Philip Casmer

Hail This King!

by Philip Casmer on November 26th, 2017
Matthew 27:27-31

If Josephus’ and Horace’ and others’ histories are to be believed, the scourging that happened before crucifixion was one of the most horrid things imaginable. The Jews limited the lashes in number – the Romans did no such thing; they scourged until it felt right. The whip of leather cords, at times tipped with balls of lead or bits of bone or nails, ripped flesh and tore ragged wounds.  Historians tell how the condemned sometimes died before the crucifixion came, so maimed and scarred were they. One could assume then when Matthew mentions it in the verse before our section it means that when Jesus arrived among the cohort, his back was already one horrible wound of exposed muscle or bone and bleeding, hanging flesh. Probably enough to soak through the already crimson cloak they put on him; for it to begin to cling in the same horrible way a bandage sucks and sticks so that you fear to change it.

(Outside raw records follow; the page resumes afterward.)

(* ===== verification/ChatRoom.v ===== *)
(** * ChatRoom: the WebSocket and HTTPS handlers of the video chat

    Models src/zsxq-cpp-ai/StdVideoChatRoom/src/server/WebSocketHandler.{h,cpp},
    ChatServer.{h,cpp} and src/common/Message.h on top of RoomManager.v. The sources use
    three libraries of which the model has only what is used: nlohmann::json (the parsed
    message is an argument, messages sent are kept as trees instead of text, and printing
    one throws as Json.v says), websocketpp (a
    handle is a number, [live_] the handles whose connection still exists, [sent_] the
    messages handed over for sending) and cpp-httplib (a request is its headers, path
    match and uploaded file). Random numbers, UUIDs and clocks are arguments. The mutex
    of the connection map guards single accesses and is left out. *)

From Stdlib Require Import Ascii String.
From S2P Require Import Prelude Text RoomManager Json.

Local Open Scope Z_scope.

(** ** Messages *)

Module MessageType.
Inductive MessageType : Set :=
  JOIN_ROOM | LEAVE_ROOM | USER_JOINED | USER_LEFT | ROOM_USERS | OFFER | ANSWER | ICE_CANDIDATE | ERROR
  | USER_DISCONNECTED | PING | TEXT_MESSAGE | TYPING_START | TYPING_END | FILE_UPLOADED | FILE_LIST.
End MessageType.
Import MessageType.

Definition messageTypeToString (t : MessageType) : string :=
  match t with
  | JOIN_ROOM => "join_room" | LEAVE_ROOM => "leave_room" | USER_JOINED => "user_joined"
  | USER_LEFT => "user_left" | ROOM_USERS => "room_users" | OFFER => "offer" | ANSWER => "answer"
  | ICE_CANDIDATE => "ice_candidate" | ERROR => "error" | USER_DISCONNECTED => "user_disconnected"
  | PING => "ping" | TEXT_MESSAGE => "text_message" | TYPING_START => "typing_start"
  | TYPING_END => "typing_end" | FILE_UPLOADED => "file_uploaded" | FILE_LIST => "file_list"
  end%string.

Definition stringToMessageType (str : string) : MessageType :=
  if String.eqb str "join_room" then JOIN_ROOM else if String.eqb str "leave_room" then LEAVE_ROOM
  else if String.eqb str "user_joined" then USER_JOINED else if String.eqb str "user_left" then USER_LEFT
  else if String.eqb str "room_users" then ROOM_USERS else if String.eqb str "offer" then OFFER
  else if String.eqb str "answer" then ANSWER else if String.eqb str "ice_candidate" then ICE_CANDIDATE
  else if String.eqb str "error" then ERROR else if String.eqb str "user_disconnected" then USER_DISCONNECTED
  else if String.eqb str "ping" then PING else if String.eqb str "text_message" then TEXT_MESSAGE
  else if String.eqb str "typing_start" then TYPING_START else if String.eqb str "typing_end" then TYPING_END
  else if String.eqb str "file_uploaded" then FILE_UPLOADED else if String.eqb str "file_list" then FILE_LIST
  else ERROR.

(** [duration_cast<milliseconds>] of a clock that counts nanoseconds. *)
Definition millis (t : Z) : Z := Z.quot t 1000000.

Definition text_reply (type : string) (fields : list (string * json)) : json :=
  JObj (("type", JStr type)%string :: fields).

Definition error_reply (message : string) : json :=
  text_reply (messageTypeToString ERROR) [("message", JStr message)]%string.

Abbreviation hdl := Z.

Section handler.
Context {F : Type} `{FileSystem F} `{HashOrder} `{StdSort _ newer}.
(** The text of an address, as a stream prints it. *)
Context (show_ptr : hdl -> string).

Record Server : Type := mkServer {
  manager : RoomManager F;
  connections_ : gset hdl;
  connection_map_ : gmap string hdl;
  connection_id_counter_ : Z;
  message_counter_ : Z;
  live_ : gset hdl;
  sent_ : list (hdl * json) }.

Definition Server_new (d : F) : Server := mkServer (RoomManager_new d) ∅ ∅ 0 0 ∅ [].

Definition set_manager (m : RoomManager F) (s : Server) : Server :=
  mkServer m (connections_ s) (connection_map_ s) (connection_id_counter_ s) (message_counter_ s) (live_ s) (sent_ s).
Definition set_map (c : gset hdl) (cm : gmap string hdl) (n : Z) (s : Server) : Server :=
  mkServer (manager s) c cm n (message_counter_ s) (live_ s) (sent_ s).
Definition set_message_counter (n : Z) (s : Server) : Server :=
  mkServer (manager s) (connections_ s) (connection_map_ s) (connection_id_counter_ s) n (live_ s) (sent_ s).
Definition set_sent (l : list (hdl * json)) (s : Server) : Server :=
  mkServer (manager s) (connections_ s) (connection_map_ s) (connection_id_counter_ s) (message_counter_ s) (live_ s) l.

(** A call of the room manager. *)
Definition rooms {A} (c : cpp (RoomManager F) A) : cpp Server A := fun s =>
  match c (manager s) with
  | Ok a m => Ok a (set_manager m s)
  | Throw e m => Throw e (set_manager m s)
  | Blocked m => Blocked (set_manager m s)
  | Undefined w => Undefined w
  end.

(** ** Sending *)

Definition sendMessage (h : hdl) (message : json) : cpp Server unit :=
  modify (fun s => set_sent (sent_ s ++ [(h, message)]) s).

(** [sendMessage(hdl, j.dump())] and [broadcastToRoom(room, j.dump(), exclude)]. *)
Definition send_json (h : hdl) (j : json) : cpp Server unit := t ← dump j; sendMessage h t.

Definition broadcast_one (message : json) (exclude : string) (u : UserInfo) : cpp Server unit :=
  if String.eqb (connectionId u) exclude then mret tt else
  s ← get;
  match connection_map_ s !! connectionId u with Some h => sendMessage h message | None => mret tt end.

Definition broadcastToRoom (room : string) (message : json) (exclude : string) : cpp Server unit :=
  us ← rooms (getRoomUsers room);
  iterM (broadcast_one message exclude) us.

Definition broadcast_json (room : string) (j : json) (exclude : string) : cpp Server unit :=
  t ← dump j; broadcastToRoom room t exclude.

(** The key of the first entry, in the order of the keys, that holds the handle. *)
Definition getConnectionId (s : Server) (h : hdl) : string :=
  match find_first (fun kv => bool_decide (kv.2 = h) && bool_decide (h ∈ live_ s))
          (string_map_ordered (connection_map_ s)) with
  | Some kv => kv.1
  | None => if decide (h ∈ live_ s) then "temp_" +:+ show_ptr h else "unknown"
  end.

Definition generateMessageId (now : Z) : cpp Server string :=
  s ← get;
  modify (set_message_counter (wrap64 (message_counter_ s + 1))) ;;
  mret (to_string (millis now) +:+ "_" +:+ to_string (message_counter_ s)).

(** ** Connections *)

Definition on_open (h : hdl) : cpp Server unit := modify (fun s =>
  let connId := "conn_" +:+ to_string (connection_id_counter_ s) in
  set_map ({[h]} ∪ connections_ s) (<[connId := h]> (connection_map_ s))
    (wrap64 (connection_id_counter_ s + 1)) s).

Definition on_close (h : hdl) : cpp Server unit :=
  s ← get;
  let connId := getConnectionId s h in
  room ← rooms (findRoomByConnection connId);
  (if negb (String.eqb room "") then
     us ← rooms (getRoomUsers room);
     match find_first (fun u => String.eqb (connectionId u) connId) us with
     | Some u =>
         if negb (String.eqb (userId u) "") then
           broadcast_json room
             (text_reply (messageTypeToString USER_DISCONNECTED) [("userId", JStr (userId u))]%string) connId ;;
           _ ← rooms (leaveRoom room (userId u)); mret tt
         else mret tt
     | None => mret tt
     end
   else mret tt) ;;
  modify (fun s => set_map (connections_ s ∖ {[h]}) (delete connId (connection_map_ s)) (connection_id_counter_ s) s).

(** ** Handlers of the messages *)

(** [std::string x = data[key]]: throws when the member is not a string. *)
Definition get_string (key : string) (data : json) : cpp Server string :=
  match at_key key data with
  | Some (JStr v) => mret v
  | _ => throw "json::type_error"
  end.

Definition user_json (u : UserInfo) : json :=
  JObj [("userId", JStr (userId u)); ("userName", JStr (userName u))]%string.
Definition message_fields (c : ChatMessage) : list (string * json) :=
  [("messageId", JStr (messageId c)); ("userId", JStr (cm_userId c)); ("userName", JStr (cm_userName c));
   ("content", JStr (content c)); ("timestamp", JNum (millis (timestamp c)))]%string.
Definition file_fields (f : FileInfo) : list (string * json) :=
  [("fileId", JStr (fileId f)); ("filename", JStr (originalName f)); ("size", JNum (fileSize f));
   ("mimeType", JStr (mimeType f)); ("uploaderUserId", JStr (uploaderUserId f));
   ("uploaderUserName", JStr (uploaderUserName f)); ("uploadTime", JNum (millis (uploadTime f)))]%string.

(** [user_no] is the random number, from 1000 to 9999. *)
Definition handleJoinRoom (h : hdl) (data : json) (user_no : Z) : cpp Server unit :=
  if negb (has_key "roomId" data) then send_json h (error_reply "缺少roomId字段") else
  room ← get_string "roomId" data;
  let uid := to_string user_no in
  let name := "用户" +:+ uid in
  s ← get;
  let connId := getConnectionId s h in
  ok ← rooms (joinRoom room (mkUser uid name connId));
  if ok : bool then
    us ← rooms (getRoomUsers room);
    send_json h (text_reply (messageTypeToString ROOM_USERS)
      [("userId", JStr uid); ("userName", JStr name);
       ("users", JArr (map user_json (filter (fun u => userId u <> uid) us)))]%string) ;;
    ms ← rooms (getMessages room 20);
    (match ms with
     | [] => mret tt
     | _ :: _ => send_json h (text_reply "message_history"
                   [("messages", JArr (map (fun c => JObj (message_fields c)) ms))]%string)
     end) ;;
    fs ← rooms (getFiles room);
    (match fs with
     | [] => mret tt
     | _ :: _ => send_json h (text_reply (messageTypeToString FILE_LIST)
                   [("files", JArr (map (fun f => JObj (file_fields f)) fs))]%string)
     end) ;;
    broadcast_json room
      (text_reply (messageTypeToString USER_JOINED) [("userId", JStr uid); ("userName", JStr name)]%string) connId
  else send_json h (error_reply "加入房间失败").

Definition handleLeaveRoom (h : hdl) (data : json) : cpp Server unit :=
  if negb (has_key "roomId" data) || negb (has_key "userId" data) then mret tt else
  room ← get_string "roomId" data;
  uid ← get_string "userId" data;
  s ← get;
  let connId := getConnectionId s h in
  ok ← rooms (leaveRoom room uid);
  if ok : bool then
    broadcast_json room (text_reply (messageTypeToString USER_LEFT) [("userId", JStr uid)]%string) connId
  else mret tt.

(** A string compared with a JSON value. *)
Definition is_string (s : string) (v : option json) : bool :=
  match v with Some (JStr t) => String.eqb s t | _ => false end.

Definition handleWebRTCSignaling (h : hdl) (data : json) : cpp Server unit :=
  if negb (has_key "targetUserId" data) then mret tt else
  s ← get;
  room ← rooms (findRoomByConnection (getConnectionId s h));
  if String.eqb room "" then mret tt else
  us ← rooms (getRoomUsers room);
  match find_first (fun u => is_string (userId u) (at_key "targetUserId" data)) us with
  | Some u =>
      s ← get;
      match connection_map_ s !! connectionId u with Some h' => send_json h' data | None => mret tt end
  | None => mret tt
  end.

Definition handleTextMessage (h : hdl) (data : json) (now : Z) : cpp Server unit :=
  if negb (has_key "roomId" data) || negb (has_key "userId" data) || negb (has_key "content" data)
  then send_json h (error_reply "消息格式错误") else
  room ← get_string "roomId" data;
  uid ← get_string "userId" data;
  text ← get_string "content" data;
  s ← get;
  userRoom ← rooms (findRoomByConnection (getConnectionId s h));
  if negb (String.eqb userRoom room) then send_json h (error_reply "用户不在指定房间内") else
  us ← rooms (getRoomUsers room);
  let name := match find_first (fun u => String.eqb (userId u) uid) us with Some u => userName u | None => "" end in
  if String.eqb name "" then send_json h (error_reply "用户不存在") else
  id ← generateMessageId now;
  let c := mkChat id uid name text now in
  ok ← rooms (addMessage room c);
  if ok : bool then broadcast_json room (text_reply (messageTypeToString TEXT_MESSAGE) (message_fields c)) ""
  else send_json h (error_reply "发送消息失败").

Definition handleTypingStatus (h : hdl) (data : json) (isTyping : bool) : cpp Server unit :=
  if negb (has_key "roomId" data) || negb (has_key "userId" data) then mret tt else
  room ← get_string "roomId" data;
  uid ← get_string "userId" data;
  s ← get;
  let connId := getConnectionId s h in
  userRoom ← rooms (findRoomByConnection connId);
  if negb (String.eqb userRoom room) then mret tt else
  ok ← rooms (setUserTyping room uid isTyping);
  if ok : bool then
    broadcast_json room
      (text_reply (messageTypeToString (if isTyping then TYPING_START else TYPING_END)) [("userId", JStr uid)]%string)
      connId
  else mret tt.

(** A heartbeat only writes to the log. *)
Definition updateUserActivity (h : hdl) (uid room : string) : cpp Server unit := mret tt.

Definition dispatch_message (h : hdl) (data : json) (user_no now : Z) : cpp Server unit :=
  if negb (has_key "type" data) then mret tt else
  type ← get_string "type" data;
  match stringToMessageType type with
  | JOIN_ROOM => handleJoinRoom h data user_no
  | LEAVE_ROOM => handleLeaveRoom h data
  | OFFER | ANSWER | ICE_CANDIDATE => handleWebRTCSignaling h data
  | PING =>
      if has_key "userId" data && has_key "roomId" data then
        uid ← get_string "userId" data; room ← get_string "roomId" data; updateUserActivity h uid room
      else mret tt
  | TEXT_MESSAGE => handleTextMessage h data now
  | TYPING_START => handleTypingStatus h data true
  | TYPING_END => handleTypingStatus h data false
  | _ => mret tt
  end.

(** [data] is what [json::parse] makes of the payload; JSON exceptions are caught. *)
Definition on_message (h : hdl) (data : option json) (user_no now : Z) : cpp Server unit := fun s =>
  match data with
  | None => Ok tt s
  | Some data => match dispatch_message h data user_no now s with Throw _ s' => Ok tt s' | r => r end
  end.

Definition broadcastFileUpload (room : string) (f : FileInfo) : cpp Server unit :=
  broadcast_json room (text_reply (messageTypeToString FILE_UPLOADED) (file_fields f)) "".
End handler.
Arguments Server F : clear implicits.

And when the thorny-crown was jammed upon his head and blood flowed in new places; or when they drove those thorns, long into his brow with the staff, knots raised on his head; or when they slapped him in the face and struck him, bruises beneath the blood; or when they spit and he was disgusting to look upon…  When the whole cohort – possibly tens, maybe hundreds of soldiers – gathered round to shout and mock and make fun they saw only a horrible something to be abused and expended. They saw an excrement being, insane enough to claim some kingship. And so they hailed him “King of the Jews!” with mocking and horrid abuse.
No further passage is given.